In a pandas Dataframe I want to applymap(somefunction)
using groupby
(using some column index values).
mcve_01.txt
pos index M1 M2 F1_x
16230484 141 G/G G/G G
16230491 141 C/C C/C C
16230503 141 T/T T/T T
16230524 141 T/T T/T T
16230535 141 . . T
16232072 211 A/A A/A A
16232072 211 A/A A/A A
16229783 211 C/C C/C G
16229992 211 A/A A/A G
16230007 211 T/T T/T A
16230011 263 G/G G/G C
16230049 263 A/A A/A T
16230174 263 . . T
16230190 263 A/A A/A T
16230260 263 A/A A/A G
I have function written to do some analyses for columns A, B, C, D where the values in A, B, C and D are list.
mcve_data = pd.read_csv('mcve_01.txt', sep='\t')
mcve_data.set_index(['pos', 'index'], append= True, inplace = True)
mcve_list = mcve_data.applymap(lambda c:[list(c)])
say the function is,
def mapfun(c):
if any(['.' in l for l in c]):
return '.'
if all(['|' in l for l in c]):
fun = zip
else:
fun = product
filt_set = set(['|','/'])
filt = partial(filter,lambda l: not (l in filt_set))
return ','.join('g'.join(t) for t in fun(*map(filt, c)))
Finally:
mcve_mm = (mcve_list+mcve_list.shift(1)).dropna(how='all').\
applymap(mapfun)
which gives me (final output):
pos index M1 M2 F1_x
16230484 141 CgG,CgG,CgG,CgG CgG,CgG,CgG,CgG CgG
16230491 141 TgC,TgC,TgC,TgC TgC,TgC,TgC,TgC TgC
..... ... TgT,TgT,TgT,TgT TgT,TgT,TgT,TgT TgT
. . TgT
. . AgT
AgA,AgA,AgA,AgA AgA,AgA,AgA,AgA AgA
CgA,CgA,CgA,CgA CgA,CgA,CgA,CgA GgA
AgC,AgC,AgC,AgC AgC,AgC,AgC,AgC GgG
TgA,TgA,TgA,TgA TgA,TgA,TgA,TgA AgG
GgT,GgT,GgT,GgT GgT,GgT,GgT,GgT CgA
AgG,AgG,AgG,AgG AgG,AgG,AgG,AgG TgC
So, this code works if I want to run the function (mapfun) for the whole dataframe without grouping. But, i want to run the function by grouping them by index values.

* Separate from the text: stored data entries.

(** The encoding of [utf8.RuneError]. *)
Definition rune_error : string :=
  text3 (ascii_of_N 239) (ascii_of_N 191) (ascii_of_N 189).

(** [string(\[\]rune(s)\[:n\])] *)
Definition take_runes (n : nat) (s : string) : string :=
  foldr (λ r t, (if r.1 : bool then r.2 else rune_error) +:+ t) "" (take n (runes s)).

(** ** White space: [unicode.IsSpace] *)

Definition byte_text (l : list N) : string := foldr (λ n s, String (ascii_of_N n) s) "" l.

Definition space_texts : list string :=
  byte_text <$>
  ([ [9]; [10]; [11]; [12]; [13]; [32]; [194; 133]; [194; 160]; [225; 154; 128];
     [226; 128; 168]; [226; 128; 169]; [226; 128; 175]; [226; 129; 159]; [227; 128; 128] ] ++
   ((λ n, [226; 128; n]) <$> [128; 129; 130; 131; 132; 133; 134; 135; 136; 137; 138]))%N.

Definition is_space (r : bool * string) : bool := bool_decide (r.2 ∈ space_texts).

Fixpoint trim_left (l : list (bool * string)) : list (bool * string) :=
  match l with
  | [] => []
  | r :: l' => if is_space r then trim_left l' else l
  end.

Definition trim_right (l : list (bool * string)) : list (bool * string) := reverse (trim_left (reverse l)).

(** [strings.TrimSpace].  A white space encoding at the end of a string is always
    its last rune, so dropping runes from the right is what [DecodeLastRune] does. *)
Definition TrimSpace (s : string) : string := texts (trim_right (trim_left (runes s))).

(** [strings.Fields]: the maximal runs without white space. *)
Fixpoint fields (l : list (bool * string)) (current : string) : list string :=
  match l with
  | [] => if current =? "" then [] else [current]
  | r :: l =>
      if is_space r then (if current =? "" then fields l "" else current :: fields l "")
      else fields l (current +:+ r.2)
  end.

Definition Fields (s : string) : list string := fields (runes s) "".

(** [strings.Join(parts, sep)] *)
Fixpoint Join (parts : list string) (sep : string) : string :=
  match parts with
  | [] => ""
  | [p] => p
  | p :: parts => p +:+ sep +:+ Join parts sep
  end.
(* ===== verification/GoJson.v ===== *)
(** * JSON texts

    What [json.Marshal] writes for the values the domain marshals: objects with
    their fields in declaration order, arrays, strings, integers and booleans; any other
    number ([float64], [json.Number]) is its text.
    Struct values are turned into a [json] tree by the file that declares them, which
    leaves out the fields [omitempty] leaves out. *)
From stdpp Require Import pretty.
From S2P Require Import Prelude GoStrings Utf8.
From Stdlib Require Import Ascii.

Inductive json : Type :=
  | JNull
  | JBool (b : bool)
  | JInt (z : Z)
  | JNum (text : string)
  | JStr (s : string)
  | JArr (l : list json)
  | JObj (fields : list (string * json)).

(** ** Strings: [encoding/json]'s [appendString] with HTML escaping *)

Definition hex_char (n : N) : ascii := ascii_of_N (if (n <? 10)%N then 48 + n else 87 + n).

Definition quote : ascii := ascii_of_N 34.
Definition backslash : ascii := ascii_of_N 92.

Definition escape_ascii (c : ascii) : string :=
  if (code c =? 34)%N || (code c =? 92)%N then text2 backslash c
  else if (code c =? 8)%N then text2 backslash "b"%char
  else if (code c =? 12)%N then text2 backslash "f"%char
  else if (code c =? 10)%N then text2 backslash "n"%char
  else if (code c =? 13)%N then text2 backslash "r"%char
  else if (code c =? 9)%N then text2 backslash "t"%char
  else if (code c <? 32)%N || (code c =? 60)%N || (code c =? 62)%N || (code c =? 38)%N
  then String backslash ("u00" +:+ text2 (hex_char (code c / 16)) (hex_char (code c mod 16)))
  else text1 c.

(** Invalid bytes become [\ufffd]; the line separators are escaped. *)
Definition escape_rune (r : bool * string) : string :=
  match r with
  | (true, String c EmptyString) => escape_ascii c
  | (true, t) =>
      if t =? byte_text [226; 128; 168]%N then String backslash "u2028"
      else if t =? byte_text [226; 128; 169]%N then String backslash "u2029"
      else t
  | (false, _) => String backslash "ufffd"
  end.

Definition encode_string (s : string) : string :=
  String quote (foldr (λ r t, escape_rune r +:+ t) (text1 quote) (runes s)).

(** A text as parsing its JSON leaves it: what is not UTF-8 became the replacement rune. *)
Definition utf8_clean (s : string) : string :=
  texts ((λ r : bool * string, if r.1 then r else (true, rune_error)) <$> runes s).

(** ** Values *)

Fixpoint encode (j : json) : string :=
  match j with
  | JNull => "null"
  | JBool true => "true"
  | JBool false => "false"
  | JInt z => pretty z
  | JNum text => text
  | JStr s => encode_string s
  | JArr l => "[" +:+ Join (List.map encode l) "," +:+ "]"
  | JObj fields =>
      "{" +:+ Join (List.map (λ f, encode_string f.1 +:+ ":" +:+ encode f.2) fields) "," +:+ "}"
  end.

(** ** Fields *)

(** A field, and one with [omitempty] that is present only when it is not empty. *)
Definition field (name : string) (j : json) : list (string * json) := [(name, j)].

Definition omitempty (empty : bool) (name : string) (j : json) : list (string * json) :=
  if empty then [] else [(name, j)].

Definition str_field (name s : string) : list (string * json) := field name (JStr s).
Definition str_omitempty (name s : string) : list (string * json) := omitempty (s =? "") name (JStr s).

(** A slice, [null] when it is nil. *)
Definition slice_json {A} (f : A → json) (s : slice A) : json :=
  match s with
  | None => JNull
  | Some l => JArr (List.map f l)
  end.

Definition list_omitempty {A} (f : A → json) (name : string) (l : list A) : list (string * json) :=
  match l with
  | [] => []
  | _ => [(name, JArr (List.map f l))]
  end.

Definition pointer_omitempty {A} (f : A → json) (name : string) (p : option A) : list (string * json) :=
  match p with
  | None => []
  | Some a => [(name, f a)]
  end.

Example encode_sample :
  encode (JObj (str_field "a" "x<y" ++ str_omitempty "b" "" ++ field "n" (JInt (-12)) ++
                field "l" (slice_json JStr (Some ["p"; "q"])))) =
  String "{"%char (text1 quote +:+ "a" +:+ text1 quote +:+ ":" +:+ text1 quote +:+ "x" +:+ text1 backslash +:+ "u003cy" +:+
  text1 quote +:+ "," +:+ text1 quote +:+ "n" +:+ text1 quote +:+ ":-12," +:+ text1 quote +:+ "l" +:+ text1 quote +:+
  ":[" +:+ text1 quote +:+ "p" +:+ text1 quote +:+ "," +:+ text1 quote +:+ "q" +:+ text1 quote +:+ "]}").
Proof. vm_compute. reflexivity. Qed.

Unfortunately, I don't see any example of groupby and applymap together.
I tried then reindexing the index column and then wrap the function (mapfun) within apply, which didn't work.
mcve_mm = (mcve_list+mcve_list.shift(1)).dropna(how='all').groupby(['f1_index'], group_keys = False).apply(lambda x: [mapfun])
I didn't get any error but the function part got messed up when trying to group and then apply.
Output I am getting:
f1_index
141.0 [<function mapfun at 0x7fee93550f28>]
211.0 [<function mapfun at 0x7fee93550f28>]
263.0 [<function mapfun at 0x7fee93550f28>]
dtype: object
Expected output:
same as final output but the output (functional part) grouped by the common index values
Now, I want to take this function and applymap in this column by grouping the data/frame using the values in one of the column or index.
data_groupby = (df+df.shift(1)).dropna(how='all').\
applymap(fnc) using groupby
I tried resetting the index and then groupby using the index name. But, the def fnc() is specific to the data from columns A, B, C, D. Also, I am not finding any examples and tutorial that uses applymap along with groupby in pandas df.